В решении вопроса о характере средневекового материализма необходимо исходить из следующего разъяснения В. И. Ленина: «Конечно, в борьбе средневековых номиналистов и реалистов есть аналогии с борьбой материалистов и идеалистов, но и аналогии и исторически-преемственную связь можно установить еще со многими и многими теориями, вплоть не только до средних веков, но и до древности. Чтобы изучить серьезно связь хотя бы средневековых споров с историей материализма, потребовалось бы особое исследование» (9, 37).
Сформулированная здесь Лениным историко-философская проблема весьма актуальна; вряд ли разумно претендовать на сколько-нибудь полное ее решение в рамках одного исследования, однако можно выяснить, как в развитии философских взглядов крупнейшего средневекового номиналиста Оккама происходило сложное формирование отдельных материалистических тенденций, даже отдельных элементов диалектики (безусловно, не могущих быть представленными в качестве целостной системы).

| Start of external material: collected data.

(* ===== verification/Prelude.v ===== *)
(** * PrismaticOS: a verification development

    PrismaticOS is a small operating system in C: a kernel, a C library, a
    graphics back end, and HTML and CSS parsers.  This library models them as
    executable functions and proves what they do.

    ** The parts and how they call one another

    - The C library (libc/src): memory and string functions, character
      classes, number conversion; above them the heap, formatted output,
      streams and system call wrappers.  Streams format with printf.c, keep
      their structures in blocks of the heap and reach the system through the
      wrappers, as does the heap for the program break.
    - The memory manager (kernel/mm.c): a heap with headers in memory, a bitmap
      of page frames allocated from the heap, and four-level page tables with
      their address spaces, whose tables come from the heap and whose pages
      come from the bitmap.
    - kernel/Makefile builds a 32-bit kernel of main.c, console.c, desktop.c,
      kernel_graphics.c, kernel_html.c, kernel_js.c and the files simple_mm.c,
      simple_process.c, simple_fs.c, simple_interrupts.c and simple_syscall.c,
      whose heap is a bump allocator.  The full parts of the kernel (mm.c,
      fs.c, process.c, interrupts.c, syscall.c) and simple_graphics.c are in
      no list of a Makefile; they are modelled as the sources stand.
    - The file system (kernel/fs.c), the process manager (kernel/process.c)
      and the desktop (kernel/desktop.c) allocate their objects from whichever
      of the two is linked.
    - The console (kernel/console.c) and the interrupt code
      (kernel/interrupts.c), whose handlers print on the console and call the
      scheduler.
    - The system calls (kernel/syscall.c): the way from a wrapper to the
      [syscall] instruction, and from the handler through the table of calls
      to the kernel functions.  Nothing in the source leads from the
      instruction to the handler.
    - The desktop and the page display (kernel/kernel_html.c) draw through
      functions that two files define: kernel_graphics.c, which is linked and
      draws nothing, and simple_graphics.c, which is not and draws.
    - The graphics back end (graphics/src/gpu/gpu_backend.c): buffers,
      textures and recorded commands in memory.
    - The HTML library (html/src): the DOM tree (dom/dom.c), the parser that
      builds it from text (html/html_parser.c), and the CSS parser
      (css/css_parser.c), over the allocator of the C library.

    ** Files

    - [Prelude]: machine integers ([wrap], [swrap]), the monad of programs
      [prog] with [wp], loops, tactics.  [CMem]: the byte memory.  [Digits]:
      numbers as digits, for the console and for formatted output.
    - [MemFns] (string/memcpy.c), [CStr] (string/strlen.c), [Ctype]
      (ctype/ctype.c), [Strtol] (stdlib/atoi.c).
    - [Alloc]: the interfaces to the allocators: the classes [KAlloc] (the
      operations), [KAllocLaws] and [KFreeLaws] (what clients in the kernel
      rely on), [LibcHeap] and [LibcHeapLaws] for user code.
    - [Links]: doubly linked lists of objects in a store, as a class.
    - [KHeap], [PhysMem], [Paging]: mm.c in three parts over the state
      [KHeap.mm], whose fields are the static variables of mm.c, the memory,
      and the processor's page table register and flushes.  [KHeap] implements
      [KAlloc] with [KAllocLaws]; [kfree_merge_overruns] is why it does not
      have [KFreeLaws].
    - [SimpleMm] (simple_mm.c): implements all three classes.
    - [Fs]: fs.c as programs over any [KAlloc]; the state [fs] has a store of
      typed objects per structure, keyed by address, and the static variables.
      [FsProofs]: files, descriptors, reading, writing and seeking.  [FsTree]:
      paths, the directory tree, lookup and creation.
    - [Process]: process.c over any [KAlloc] and any [KSpaces] (the address
      spaces, implemented by [Paging]), on any [Platform] (the context switch
      and other code that is not in these files).  [ProcessProofs]: the ready
      queue, the scheduler, mutexes, processes, signals.
    - [Syscall] (syscall.c, syscall.h, simple_syscall.c): over any [Kernel].
    - [Console] (console.c) and [Interrupts] (interrupts.c), which runs on the
      states of [Console] and [Process].
    - [Libc]: the state of a process as the C library sees it.  [Printf]
      (stdio/printf.c) over any [FWrite]; [PrintfSpec]: formats as lists of
      directives and the text they stand for; [PrintfProofs]: the formatter,
      for any place the output goes to; [PrintfSinks], [PrintfMain]: the
      entry points.
    - [Libcall] (syscall/syscall_wrappers.c, errno.c) over any [RawCalls];
      [LibcallProofs]: the contract of the wrappers, and of [sbrk].  [Malloc]
      (stdlib/malloc.c) on [sbrk], [MallocProofs], [MallocFree].  [Fileops]
      (stdio/fileops.c) on [Libcall] and [Malloc], and an instance of
      [FWrite]; [FileopsProofs].  [Stdlib] (stdlib/stdlib.c), [StdlibProofs].
    - [Gpu] (gpu_backend.c) over any [LibcHeap]: resources as typed objects,
      command buffers as words.  [GpuProofs]: well-formed states.
      [GpuRecord]: recording commands and decoding them.  [GpuCalls]:
      textures, and the whole interface.
    - [Sep]: a separation logic for programs over a store of objects, as an
      instance of the interface of the Iris proof mode; [swp] is its weakest
      precondition, and [swp_adequate] turns a specification into a statement
      about runs.  It is linear: what a specification does not give back has
      been freed.
    - [CssObj], [DomObj]: the structures of css.h, dom.h and html.h as typed
      objects at addresses, and the accesses to them, over any [LibcHeap].
      [Scan]: prefixes of texts, for both tokenizers.
    - [Dom]: dom.c.  [DomTree]: the links of the nodes form a forest; removing
      keeps it, and appending does unless the new parent is below the node.  [DomSpec]: attribute lists and class lists.
      [DomSep], [DomProofs]: the access rules in [Sep], runs of a parser
      ([run_loaded]); attributes, classes, the creation of nodes.
    - [Css]: css_parser.c.  [CssSpec]: the tokenizer [css_scan] and the rules
      of a sheet, [sheet_of], as functions of texts.  [CssScan]: the tokenizer
      refines [css_scan].  [CssProofs]: the parser refines [sheet_of], and the
      objects it builds can be freed.  [CssPrint]: writing sheets.
      [CssParse]: parsing as a run, round trip, colours.  [CssExamples]: the
      interfaces with concrete functions, and runs that fault.
    - [Html]: html_parser.c over [Dom].  [HtmlSpec]: the tokenizer [scan] and
      the tree construction [html_tree] as functions of texts.  [HtmlScan]:
      the tokenizer refines [scan].  [HtmlTree]: trees and open elements in
      memory.  [HtmlProofs]: the tree builder refines [html_tree].
      [HtmlPrint]: writing trees as HTML.  [HtmlParse]: parsing as a run, and
      the round trip.  [HtmlDestroy], [HtmlQuery]: freeing a tree, and finding
      an element in it.
    - [Screen]: the interface [Graphics] of the drawing functions, its
      implementation on the frame buffer (simple_graphics.c) and the one of
      stubs ([Screen.Kernel], kernel_graphics.c); [paint], what
      drawing does to the memory.  [Desktop]: desktop.c, kernel_html.c and
      kernel_js.c over any [KAlloc] and any [Graphics].  [DesktopProofs]: the [scene] of the
      windows, its pixels on the frame buffer, pages, scripts.
      [DesktopExamples].
    - [SourceFile]: [html_parser_parse_file] and [css_parser_parse_file] over
      any [Stdio].  [SimpleKernel]: simple_main.c, minimal_main.c and
      simple_process.c, over any [KAlloc].

    Definitions have the names of the C functions, and come first in each
    file; specifications, lemmas and theorems follow; concrete instances that
    show that the hypotheses of a theorem can hold are named after it with
    [_witness].

    ** The model

    A C function is a [prog S A]: from a state it gives a value and a state,
    or [Fault] (an access the program may not make: unmapped memory, a null
    or dangling pointer, an index out of range), or [Spin] (a loop or
    recursion that outlives its bound).  [wp p Q s] says that [p] from [s]
    terminates, without fault, in a result with [Q]: it is total correctness,
    so every theorem of the form [p s = Ok ..] includes termination and memory
    safety.  An integer of the program is a [Z], wrapped to its width wherever
    the code can leave it; undefined signed overflow wraps.

    A loop is [loop body x] with the bound [loop_bound] = 2 ^ 65 turns, more
    than a loop can make that counts a 64-bit number or walks through memory;
    [wp_loop] and [wp_loop_n] prove termination with a measure, and no
    theorem depends on the bound being hit.  The recursions of
    [vfs_destroy_node], [process_destroy] and the signal functions carry fuel
    computed from the number of objects ([destroy_fuel], [signal_fuel]): each
    nested call handles another object.  The recursion of [realloc] and [free]
    has its depth as a parameter, and [free_diverges] holds for every depth.

    The byte-level modules ([CMem] to [Paging], and the C library) have one
    flat memory; in [Fs], [Process], [Gpu], [Desktop] and [DomObj] a structure
    is a typed object at its address, and freeing takes it out of its store,
    so that a later use is a [Fault].  In [DomObj] a string is one object too,
    the list of its characters before the 0.
    The laws of the C library's allocator ([LibcHeapLaws]) say that requests
    succeed where the HTML and CSS code does not check the results.  The DOM
    and CSS recursions have the number of objects as fuel
    ([Dom.destroy_fuel], [Css.css_fuel]): they go down structures whose nodes
    are objects of their own.  Lengths of texts are below 2 ^ 60
    ([DomSep.short]), and below 2 ^ 59 for style sheets ([CssProofs.half_short]:
    a value gets a blank after every token), so that sizes do not wrap.  The
    fuel of the specifications of the tokenizers is the length of the text:
    every token takes a character ([css_scan_length], [HtmlSpec.scan_length]).

    ** What is shown

    - Memory: [kmalloc] returns a fresh block of the size asked for and keeps
      every other block ([KHeap.kmalloc_correct]); frames are handed out once
      and counted exactly ([PhysMem]); mapping and unmapping a page change
      exactly the translations through its entry ([Paging]).
    - The C library: the word-wise routines equal the byte-wise ones; strings
      are copied, compared, split and measured as specified; [strtol] parses
      and clamps, and reads back what [snprintf] prints; formatted output is
      the text of its directives, in memory and through a stream down to the
      system call, where a number is followed by what lies behind the array of
      [format_int]; the wrappers make their calls; blocks of the heap are
      disjoint within a chunk; lines are read, streams opened; [rand] has its
      full period.
    - Files: what is written is read back; a write changes only its range of
      its file; a path resolves in the directory tree, and a created file with a
      name of 1 to 255 characters is found under its path.
    - Processes: the scheduler runs the head of a well-formed queue; the owner
      of a mutex hands it over.
    - System calls: on the registers of each wrapper the handler runs its
      kernel function with its arguments.  Console: the screen after each character; numbers are
      printed with their digits.  Interrupts: the vectors lead to their stubs,
      but for two that have no gate.
    - Graphics: every call on live handles is safe and keeps the resources
      well formed ([GpuCalls.exec_safe]); recorded commands are decoded again
      ([GpuRecord.record_decode]); levels of textures lie inside their block
      when a pixel has 4 bytes.  Rectangles and texts paint exactly their
      pixels ([Screen]); the desktop draws its scene ([DesktopProofs]).
    - The DOM and HTML: [html_parser_parse] on every text ends without a fault
      and builds exactly the specified tree, leaking nothing; a printed tree
      is read back, and a file is read to its end and parsed
      ([html_parser_parse_file_correct]); a tree is freed node by node; removing a node
      keeps a forest, and appending one does, unless it closes a cycle;
      attributes that were set are found, and elements by their id.
    - CSS: [css_parser_parse] builds exactly the specified sheet and leaves
      exactly the specified number of tokens behind; a printed sheet is read
      back; a parsed sheet is freed, and its declarations are handed over to
      [css_declaration_destroy]; colours have their parts.
    - The small kernels: a panic shows its message and never returns; the
      processes of a history have distinct numbers ([pids_distinct]).
    - Where the code does something else than it means to, the theorem states
      what it does: [kfree_merge_overruns], [new_table_misplaced],
      [user_mappings_shared], [strncpy_overruns], [strtoul_ignores_sign],
      [kmalloc_size_wraps], [lseek_zeroes], [mutex_lock_loses_queue],
      [process_create_loses], [waitpid_reads_freed],
      [exception_handler_faults], [malloc_overlaps], [malloc_large_short],
      [realloc_truncates], [free_diverges], [mode_flags],
      [snprintf_number_faults], [map_texture_outside], [map_texture_shifts],
      [css_missing_semicolon], [css_comma_faults], [css_rule_destroy_faults],
      [redraw_oldest_on_top], [kernel_redraw_blank],
      [graphics_draw_text_above], and lemmas beside them;
      [dom_node_unref_correct] and [css_parser_parse_correct] state what stays
      allocated, and [dom_document_get_element_by_id_correct] where the search
      ends.

    ** What is not modelled

    Assembly (boot code, context switch, interrupt stubs, the system call
    instruction) enters as parameters.  So do the functions that src/ calls
    and defines nowhere: [html_document_create], [strcasecmp] and
    [strncasecmp] of [Html] ([HtmlLibLaws], [StrcaseLaws]), [strncasecmp],
    [strtod] and three functions of the CSS parser ([CssStrings], [CssLib],
    with what is relied on in [StrncaseLaws], [CssNumberLaws] and
    [CssLibLaws]), [strerror], [sigemptyset], [_exit] and [raise] of the C
    library.  The streams that [SourceFile] reads are an interface: those of [Fileops]
    lie in another state than the objects of the parsers.  [kernel_main] of
    main.c calls the initialisations, each of which is modelled on the state of
    its own part; simple_html.c and simple_js.c repeat kernel_html.c and
    kernel_js.c but for two messages.  Of the headers for layout, rendering and scripts (layout.h,
    render.h, js.h, os/graphics.h) there is no implementation. *)

From stdpp Require Export base gmap list strings.
From Stdlib Require Export ZArith Lia.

Источник формирования отдельных диалектических тенденций в средние века обычно связывали с мистико-пантеистическими доктринами, оппозиционными католической церкви (существование такой связи в принципе доказано в трудах В. В. Соколова и Г. Лея). Некоторые авторы (см. 48, 39) попытались даже усилить этот тезис. По нашему мнению (см. 45), диалектические тенденции в средние века исподволь подготавливались также и вне мистикопантеистического направления.
Остановимся кратко на результатах зарубежного оккамоведения. Первым крупным вкладом в оккамоведение была монография Э. Хохштеттера «Исследование по метафизике и гносеологии Оккама», вышедшая в свет в Берлине и Лейпциге в 1927 г. Автор усматривает параллелизм между знаковой теорией Оккама и гельмгольцевской концепцией иероглифов (77, 118) и в целом пытается провести Оккама «по ведомству» субъективного идеализма. Однако богатый текстологический материал, привлекаемый Хохштеттером, не совсем вписывается в его методологическую схему.
Соотечественник Хохштеттера Федерхофер еще в 1925 г. в своей работе «Философия Оккама на фоне его эпохи» (71) стремился обнаружить в методологии Оккама платонические и неоплатонические элементы и изобразить его предшественником Э. Гуссерля. Вряд ли стоит добавлять, что схема Федерхофера выглядит еще более проблематичной, чем схема Хохштеттера.